FoxO induced inhibition of secreted molecule signalling pathways: role in promoting angiostasis in the ischemic muscle

Abstract

We showed previously that FoxO1 promotes an angiostatic environment within of the vasculature of the ischemic muscle by upregulating of the extracellular matrix (ECM) protein thrombospondin‐1. Here, we aim to identify FoxO targets involved in ECM signalling. BMP and activin membrane‐bound inhibitor (BAMBI) and soluble frizzled‐related protein 1 (sFRP1) are respective inhibitors of the signals of 2 secreted molecules TGF‐β and Wnt.

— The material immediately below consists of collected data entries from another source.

(** * Real-time multimodal emotion detection: a shallow embedding

    The Python program fuses a face estimate and a heuristic voice estimate
    and announces the fused emotion.  This development embeds

    - [config.py]          as [Config],
    - [emotion_fusion.py]  as [EmotionFusion],
    - [voice_detector.py]  as [VoiceDetector],
    - [audio_capture.py]   as [AudioCapture],
    - [test_to_speech.py]  as [TextToSpeech],
    - [main.py]            as [Main],

    and proves the properties of the specification about them.

    Conventions.  Python floats are read as exact rationals ([Q]); a
    comparison [a > b] is the boolean [Qgtb a b].  A dict that is [None] or
    present is an [option]; the emotion labels, provenance tags and trigger
    reasons are the strings of the source.  Calls into numpy that are not
    rational ([sqrt], the FFT roll-off, the autocorrelation pitch variation),
    the random generator and the wall clock are inputs of the model. *)

From Stdlib Require Import QArith Qminmax Qround Qabs Lqa Lia ZArith.
From Stdlib Require Import List String Bool Arith.
Import ListNotations.

Open Scope Q_scope.

(* ================================================================== *)
(** * Python numerics on rationals *)

Module Py.

(** [a > b] *)
Definition Qgtb (a b : Q) : bool := negb (Qle_bool a b).

(** [a < b] *)
Definition Qltb (a b : Q) : bool := negb (Qle_bool b a).

(** The builtin [min(a, b)]: the first argument unless the second is
    strictly smaller. *)
Definition min (a b : Q) : Q := if Qltb b a then b else a.
(** [for (int i = 0; i <= static_cast<int>(last); ++i) static_cast<T>(i)]. *)
Definition enum_upto {A : Type} `{CppEnum A} (last : A) : list A :=
  omap (fun i => enum_cast (N.of_nat i)) (seq 0 (S (N.to_nat (enum_index last)))).

(* ===================================================================== *)
(** ** Tactics *)

Create HintDb hcr.
Create Rewrite HintDb hcr_rw.

(** Turn boolean tests into propositions, everywhere. *)
Ltac bsimpl :=
  repeat match goal with
  | H : _ && _ = true |- _ => apply andb_true_iff in H; destruct H
  | H : _ || _ = false |- _ => apply orb_false_iff in H; destruct H
  | H : negb _ = true |- _ => apply negb_true_iff in H
  | H : negb _ = false |- _ => apply negb_false_iff in H
  | H : eqb _ _ = true |- _ => unfold eqb in H; apply bool_decide_eq_true in H
  | H : eqb _ _ = false |- _ => unfold eqb in H; apply bool_decide_eq_false in H
  | H : bool_decide _ = true |- _ => apply bool_decide_eq_true in H
  | H : bool_decide _ = false |- _ => apply bool_decide_eq_false in H
  | H : (_ <? _)%N = true |- _ => apply N.ltb_lt in H
  | H : (_ <? _)%N = false |- _ => apply N.ltb_ge in H
  | H : (_ <=? _)%N = true |- _ => apply N.leb_le in H
  | H : (_ <=? _)%N = false |- _ => apply N.leb_gt in H
  | H : (_ =? _)%N = true |- _ => apply N.eqb_eq in H
  | H : (_ =? _)%N = false |- _ => apply N.eqb_neq in H
  end.

(** Case analysis on the tests of a hypothesis or of the goal. *)
Ltac split_ifs_in H :=
  repeat match type of H with
  | context [if ?b then _ else _] => destruct b eqn:?
  | context [match ?x with _ => _ end] => destruct x eqn:?
  end.
(* ===== verification/Support.v ===== *)
(** * Support states, truth, provenance and staleness

    Models [support.hpp]/[support.cpp] and [provenance.hpp]/[provenance.cpp]:
    the enumerations every answer is built from, their ranks and authorities,
    their textual names, and the staleness flags. *)

From S2P Require Import Prelude Tokens.

(* ===================================================================== *)
(** ** Enumerations *)

Module SupportState.
Inductive SupportState :=
  | SupportedNative | SupportedConditional | SupportedEmulated | SupportedSoftwareAssisted |
  SupportedExperimental | Disabled | Unsupported | Unknown | RevalidationRequired.

#[global] Instance SupportState_eq_dec : EqDecision SupportState.
Proof. solve_decision. Defined.

#[global] Program Instance SupportState_enum : CppEnum SupportState := {|
  enum_values := [SupportedNative; SupportedConditional; SupportedEmulated;
    SupportedSoftwareAssisted; SupportedExperimental; Disabled; Unsupported; Unknown;
    RevalidationRequired]
|}.
Solve Obligations with solve_enum.
End SupportState.
Abbreviation SupportState := SupportState.SupportState.

Module EffectiveSupport.
Inductive EffectiveSupport :=
  | Supported | SupportedConditionalUnmet | SupportedConditionalUnknown | SupportedWithCaveat |
  BlockedByQuirk | Disabled | Unsupported | Unknown | RevalidationRequired.

#[global] Instance EffectiveSupport_eq_dec : EqDecision EffectiveSupport.
Proof. solve_decision. Defined.

#[global] Program Instance EffectiveSupport_enum : CppEnum EffectiveSupport := {|
  enum_values := [Supported; SupportedConditionalUnmet; SupportedConditionalUnknown;
    SupportedWithCaveat; BlockedByQuirk; Disabled; Unsupported; Unknown; RevalidationRequired]
|}.
Solve Obligations with solve_enum.
End EffectiveSupport.
Abbreviation EffectiveSupport := EffectiveSupport.EffectiveSupport.

Module ContradictionState.
Inductive ContradictionState :=
  | Consistent | ConflictingEvidence | PreferredLiveEvidence | PreferredHigherAuthoritySource |
  Ambiguous | RevalidationRequired.

#[global] Instance ContradictionState_eq_dec : EqDecision ContradictionState.
Proof. solve_decision. Defined.

#[global] Program Instance ContradictionState_enum : CppEnum ContradictionState := {|
  enum_values := [Consistent; ConflictingEvidence; PreferredLiveEvidence;
    PreferredHigherAuthoritySource; Ambiguous; RevalidationRequired]
|}.
Solve Obligations with solve_enum.
End ContradictionState.
Abbreviation ContradictionState := ContradictionState.ContradictionState.

Module TruthClass.
Inductive TruthClass :=
  | Real | Synthetic | Unsupported | Unknown.
Lemma kind_known kind :
  is_comparison_kind kind || is_equality_kind kind || is_logical_or_named_kind kind = true.
Proof. by destruct kind. Qed.

(* ===================================================================== *)
(** ** Lemmas on evaluation *)

Lemma has_outcome_spec o l : has_outcome o l = true <-> exists e, e ∈ l /\ outcome e = o.
Proof.
  unfold has_outcome. rewrite existsb_exists. setoid_rewrite eqb_true.
  by setoid_rewrite list_elem_of_In.
Qed.

Lemma evaluate_node_eq env node :
  evaluate_node env node =
  match cond_kind node with
  | ConditionKind.Always =>
      mk_ConditionEvaluation ConditionOutcome.Satisfied
        [mk_ConditionEvidence "always" ConditionOutcome.Satisfied "unconditional"]
  | ConditionKind.AllOf => all_of (map (fun c => evaluate_condition c env) (cond_children node))
  | ConditionKind.AnyOf => any_of (map (fun c => evaluate_condition c env) (cond_children node))
  | ConditionKind.Not =>
      let evaluation := match cond_children node with [] => not_applicable | c :: _ => evaluate_condition c env end in
      mk_ConditionEvaluation (negate_outcome (outcome evaluation)) (evidence evaluation)
  | _ => evaluate_leaf node env
  end.
Proof. by destruct node as [[] ? ? ?]. Qed.

Lemma leaf_outcome node o detail : outcome (leaf node o detail) = o.
Proof. done. Qed.

Lemma validated_negation_child limits depth node :
  well_formed_at limits depth node = true -> cond_kind node = ConditionKind.Not ->
  exists child, cond_children node = [Some child].
Proof.
  intros (_ & Hn & Hc)%well_formed_at_eq Hk.
  unfold validate_condition_node, validate_condition_kind in Hn. rewrite Hk in Hn. accepts Hn.
  apply negb_false_iff, N.eqb_eq in Hg1. unfold lengthN in Hg1.
  destruct (cond_children node) as [|[c|] [|]]; try (cbn in Hg1; lia); [by exists c|done].
Qed.

Lemma evaluate_leaf_applicable node env : outcome (evaluate_leaf node env) <> ConditionOutcome.NotApplicable.
Proof.
  unfold evaluate_leaf, evaluate_version_minimum, evaluate_equality, evaluate_generation_minimum,
    evaluate_platform_setting, evaluate_feature_gate.
  split_ifs; cbn; congruence.
Qed.

Lemma all_of_applicable l : outcome (all_of l) <> ConditionOutcome.NotApplicable.
Proof. unfold all_of, any_of. cbn. by split_ifs. Qed.

Lemma any_of_applicable l : outcome (any_of l) <> ConditionOutcome.NotApplicable.
Proof. unfold all_of, any_of. cbn. by split_ifs. Qed.

Lemma well_formed_applicable limits env node : forall depth,
  well_formed_at limits depth node = true ->
  outcome (evaluate_node env node) <> ConditionOutcome.NotApplicable.
Proof.
  induction node as [kind key value children IH] using ConditionNode_nested_ind. intros depth Hw.
  rewrite evaluate_node_eq. pose proof (evaluate_leaf_applicable (Condition kind key value children) env) as Hl.
  destruct kind; try exact Hl; [done|apply all_of_applicable|apply any_of_applicable|].
  destruct (validated_negation_child limits depth _ Hw eq_refl) as [child Hc]. cbn in Hc |- *. subst.
  apply well_formed_at_eq in Hw as (_ & _ & Hw). cbn in Hw. rewrite andb_true_r in Hw.
  apply Forall_cons in IH as [IH _]. specialize (IH _ Hw). cbn in IH |- *.
  by destruct (outcome (evaluate_node env child)).
Qed.

(** The environment only matters through the facts a leaf looks up. *)
Lemma evaluate_leaf_mono env1 env2 node :
  env1 ⊆ env2 -> cond_kind node <> ConditionKind.RequiredFeatureGate ->
  outcome (evaluate_leaf node env1) <> ConditionOutcome.Unknown ->
  outcome (evaluate_leaf node env2) = outcome (evaluate_leaf node env1).
Proof.
  intros Hsub Hk.
  assert (Hf : forall key v, env_find env1 key = Some v -> env_find env2 key = Some v).
  { intros key v H. by eapply lookup_weaken. }
  unfold evaluate_leaf, evaluate_version_minimum, evaluate_equality, evaluate_generation_minimum,
    evaluate_platform_setting.
  destruct (cond_kind node); try done;
    (destruct (env_find env1 _) as [v|] eqn:E; [by rewrite (Hf _ _ E)|done]).
Qed.

Lemma negate_outcome_unknown o :
  negate_outcome o = ConditionOutcome.Unknown <-> o = ConditionOutcome.Unknown.
Proof. by destruct o. Qed.

(** A decided conjunction or disjunction stays decided when its decided
    members keep their outcome. *)
Lemma junction_mono {A} (f g : A -> ConditionEvaluation) (l : list A) (decisive_outcome : ConditionOutcome) :
  decisive_outcome <> ConditionOutcome.Unknown ->
  (forall x, x ∈ l -> outcome (f x) <> ConditionOutcome.Unknown -> outcome (g x) = outcome (f x)) ->
  (has_outcome decisive_outcome (map f l) = true -> has_outcome decisive_outcome (map g l) = true) /\
  (has_outcome decisive_outcome (map f l) = false -> has_outcome ConditionOutcome.Unknown (map f l) = false ->
   has_outcome decisive_outcome (map g l) = false /\ has_outcome ConditionOutcome.Unknown (map g l) = false).
Proof.
  intros Hd. induction l as [|x l IH]; intros H; cbn; [done|].
  destruct IH as [IH1 IH2]; [intros y Hy; apply H; by right|].
  pose proof (H x ltac:(left)) as Hx. split.
  - rewrite !orb_true_iff, !eqb_true. intros [E|E]; [left; rewrite Hx; congruence|right; by apply IH1].
  - rewrite !orb_false_iff, !eqb_false. intros [E1 E2] [E3 E4]. rewrite Hx by done. naive_solver.
Qed.

Lemma evaluate_node_mono env1 env2 node :
  env1 ⊆ env2 -> gate_free node = true ->
  outcome (evaluate_node env1 node) <> ConditionOutcome.Unknown ->
  outcome (evaluate_node env2 node) = outcome (evaluate_node env1 node).
Proof.
  intros Hsub. induction node as [kind key value children IH] using ConditionNode_nested_ind.
  intros Hgf. assert (Hgf' := Hgf). cbn in Hgf'. apply andb_true_iff in Hgf' as [Hk Hc]. bsimpl.
  assert (Hch : forall c, c ∈ children ->
    outcome (evaluate_condition c env1) <> ConditionOutcome.Unknown ->
    outcome (evaluate_condition c env2) = outcome (evaluate_condition c env1)).
  { intros [c|] Hin; [|done]. apply (proj1 (forallb_forall _ _)) with (x := Some c) in Hc;
      [|by apply list_elem_of_In]. rewrite Forall_forall in IH. by apply (IH (Some c)). }
  rewrite !evaluate_node_eq. clear IH Hc.
  pose proof (evaluate_leaf_mono env1 env2 (Condition kind key value children) Hsub Hk) as Hl.
  destruct kind; try exact Hl; try done; cbn [cond_kind cond_children]; unfold all_of, any_of; cbn [outcome].
  - destruct (junction_mono (fun c => evaluate_condition c env1) (fun c => evaluate_condition c env2)
      children ConditionOutcome.Unsatisfied ltac:(done) Hch) as [H1 H2].
    destruct (has_outcome ConditionOutcome.Unsatisfied (map _ children)) eqn:E1; [by rewrite H1|].
    destruct (has_outcome ConditionOutcome.Unknown (map _ children)) eqn:E2; [done|].
    by destruct (H2 eq_refl eq_refl) as [-> ->].
  - destruct (junction_mono (fun c => evaluate_condition c env1) (fun c => evaluate_condition c env2)
      children ConditionOutcome.Satisfied ltac:(done) Hch) as [H1 H2].
    destruct (has_outcome ConditionOutcome.Satisfied (map _ children)) eqn:E1; [by rewrite H1|].
    destruct (has_outcome ConditionOutcome.Unknown (map _ children)) eqn:E2; [done|].
    by destruct (H2 eq_refl eq_refl) as [-> ->].
  - destruct children as [|c children]; [done|]. rewrite negate_outcome_unknown.
    intros H. by rewrite (Hch c ltac:(left) H).
Qed.

(* ===================================================================== *)
(** ** Properties *)

(** The iterative validator terminates within its fuel and accepts
    exactly the trees that satisfy the recursive specification: node count
    and depth within the limits, no null child, every node well formed. *)
Theorem validate_condition_spec node limits :
  (exists s, validate_loop (validate_fuel limits) limits [(Some node, 1)] 0 = Some s) /\
  status_ok (validate_condition node limits) = condition_well_formed limits node.
Proof.
  destruct (validate_loop_spec (validate_fuel limits) limits [(Some node, 1)] 0) as (s & Hs & Hok);
    [lia|unfold validate_fuel; lia|]. split; [by exists s|].
  unfold validate_condition. rewrite Hs. cbn [default].
  pose proof (kind_known (cond_kind node)) as Hk. rewrite <- !negb_orb, Hk. cbn [negb].
  apply eq_true_iff_eq. unfold condition_well_formed. rewrite andb_true_iff, N.leb_le.
  assert (Hsc : stack_count [(Some node, 1)] = count_nodes node) by (unfold stack_count, sumN; cbn; lia).
  rewrite Hsc, Forall_singleton, N.add_0_l in Hok. cbn in Hok.
  rewrite <- Hok. unfold id. destruct (status_ok s) eqn:E; cbn [negb]; rewrite ?E; done.
Qed.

Primary cultures of microvascular endothelial cells (MEC) of mice having the 3 FoxO genes flanked with LoxP sites (FoxOL/L) were transduced with adeno‐Cre recombinase to delete FoxO genes. This increased BAMBI mRNA levels by 7 fold, and decreased sFRP1 expression by 2.8 fold. Conversely, over‐expression of constitutively active FoxO1 in MECs lowered BAMBI mRNA by 70% and increased sFRP1 mRNA levels by 110%. Within murine ischemic muscle (4 days post femoral artery ligation), the levels of sFRP1 were increased (p=0.055) and BAMBI expression was reduced significantly (p=0.03). Ischemia‐induced alterations in sFRP1 and BAMBI expression were abolished in mice with EC‐directed deletion of FoxO (ΔFoxO). Our data indicate that sFRP1 and BAMBI are regulated reciprocally by FoxO1. The FoxO‐dependent regulation of Wnt and TGF‐β signalling pathways may contribute to establish an angiostatic microenvironment within ischemic muscle.